Methods: Patient charts and angiograms for all patients admitted with a diagnosis of subarachnoid hemorrhage to the Thomas Jefferson/Wills Eye Hospital between April 1996 and March 2000 were reviewed.
Results: Of the 362 cases reviewed, definite measurements of the ruptured aneurysm were obtained in 245. The data clearly showed that most ruptured aneurysms presenting to our institution were less than 10 mm in diameter. We found that, regardless of location on the circle of Willis, 85.6% of all aneurysms presenting with rupture were less than 10 mm.

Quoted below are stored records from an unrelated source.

Definition NewPriceService (csvFilePath : string) : PriceService + error :=
  let service := mkPriceService [] in
  match loadPricesFromCSV service csvFilePath with
  | (_, Some err) => inr (Errorf "failed to load prices from CSV: %w" [ArgError err])
  | (service', None) => inl service'
  end.
End Loading.

Definition GetProductsByPrice (ps : PriceService) (price : float)
  : list Price + error :=
  let matchingProducts :=
    List.filter (fun p => PrimFloat.eqb (Price_ p) price) (prices ps) in
  if len matchingProducts =? 0 then
    inr (Errorf "no products found with price %.2f" [ArgFloat price])
  else inl matchingProducts.

Definition GetProductsByPriceRange (ps : PriceService) (minPrice maxPrice : float)
  : list Price + error :=
  if PrimFloat.ltb maxPrice minPrice then
    inr (Errorf "minimum price cannot be greater than maximum price" [])
  else
    inl (List.filter
           (fun p => PrimFloat.leb minPrice (Price_ p) && PrimFloat.leb (Price_ p) maxPrice)
           (prices ps)).

(** The body of the inner loop of [fuzzyMatch] for one description word
    and one product word: does it reach a [matchCount++; break]? *)
Definition wordsMatch (dWord pWord : string) : bool :=
  let cleanPWord := Trim pWord "/-,." in
  let cleanDWord := Trim dWord "/-,." in
  ((2 <? lenString cleanPWord) &&
     (Contains cleanDWord cleanPWord || Contains cleanPWord cleanDWord))
  || (String.eqb cleanPWord "1-2" &&
        (String.eqb cleanDWord "2" || String.eqb cleanDWord "1"))
  || (String.eqb cleanPWord "3" &&
        (String.eqb cleanDWord "3" || String.eqb cleanDWord "three"))
  || (String.eqb cleanPWord "4" &&
        (String.eqb cleanDWord "4" || String.eqb cleanDWord "four"))
  || (String.eqb cleanPWord "pers" &&
        (String.eqb cleanDWord "people" || String.eqb cleanDWord "person")).

(** The inner loop: the product words are tried in order until one
    matches ([break]). *)
Fixpoint innerLoop (dWord : string) (prodWords : list string) : bool :=
  match prodWords with
  | [] => false
  | pWord :: rest => if wordsMatch dWord pWord then true else innerLoop dWord rest
  end.

(** The outer loop over the description words, threading [matchCount]. *)
Fixpoint outerLoop (descWords prodWords : list string) (matchCount : Z) : Z :=
  match descWords with
  | [] => matchCount
  | dWord :: rest =>
      outerLoop rest prodWords
        (if innerLoop dWord prodWords then matchCount + 1 else matchCount)
  end.

Definition fuzzyMatch (description productName : string) : bool :=
  let desc := ToLower (TrimSpace description) in
  let prod := ToLower (TrimSpace productName) in
  if String.eqb desc "" || String.eqb prod "" then false
  else if String.eqb desc prod then true
  else if Contains desc prod || Contains prod desc then true
  else
    let descWords := Fields desc in
    let prodWords := Fields prod in
    if len prodWords =? 0 then false
    else
      let matchCount := outerLoop descWords prodWords 0 in
      let threshold := PrimFloat.mul (float64 (len prodWords)) c0_4 in
      PrimFloat.leb threshold (float64 matchCount).

(** [for _, p := range l { if fuzzyMatch(description, p.Product) { return &p } }] *)
Definition firstFuzzy (description : string) (l : list Price) : option Price :=
  List.find (fun p => fuzzyMatch description (Product p)) l.

(** [|amount - p.Price|] as the closest-price loop computes it. *)
Definition priceDiff (amount : float) (p : Price) : float :=
  let diff := PrimFloat.sub amount (Price_ p) in
  if PrimFloat.ltb diff 0 then PrimFloat.opp diff else diff.

(** The closest-price loop, threading [closest] and [minDiff]. *)
Fixpoint closestLoop (amount : float) (rangeProducts : list Price)
    (closest : option Price) (minDiff : float) : option Price :=
  match rangeProducts with
  | [] => closest
  | p :: rest =>
      let diff := priceDiff amount p in
      if PrimFloat.ltb diff minDiff
      then closestLoop amount rest (Some p) diff
      else closestLoop amount rest closest minDiff
  end.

Review by location shows that aneurysms of the anterior communicating artery most often presented with rupture at sizes less than 10 mm (94.4%). A large number of ruptured posterior communicating artery aneurysms also presented at sizes less than 10 mm (87.5%). This trend continued for all aneurysm sites in our review. The incidence of subarachnoid hemorrhage in Western countries is estimated at 10 per 100,000 people per year. Recent reports have indicated that aneurysms less than 10 mm in size are unlikely to rupture.
Conclusion: We argue that the risk of small aneurysms rupturing is not insignificant, especially those of the anterior communicating artery. Our findings indicate that surgery on unruptured aneurysms should not be predicated on aneurysm size alone.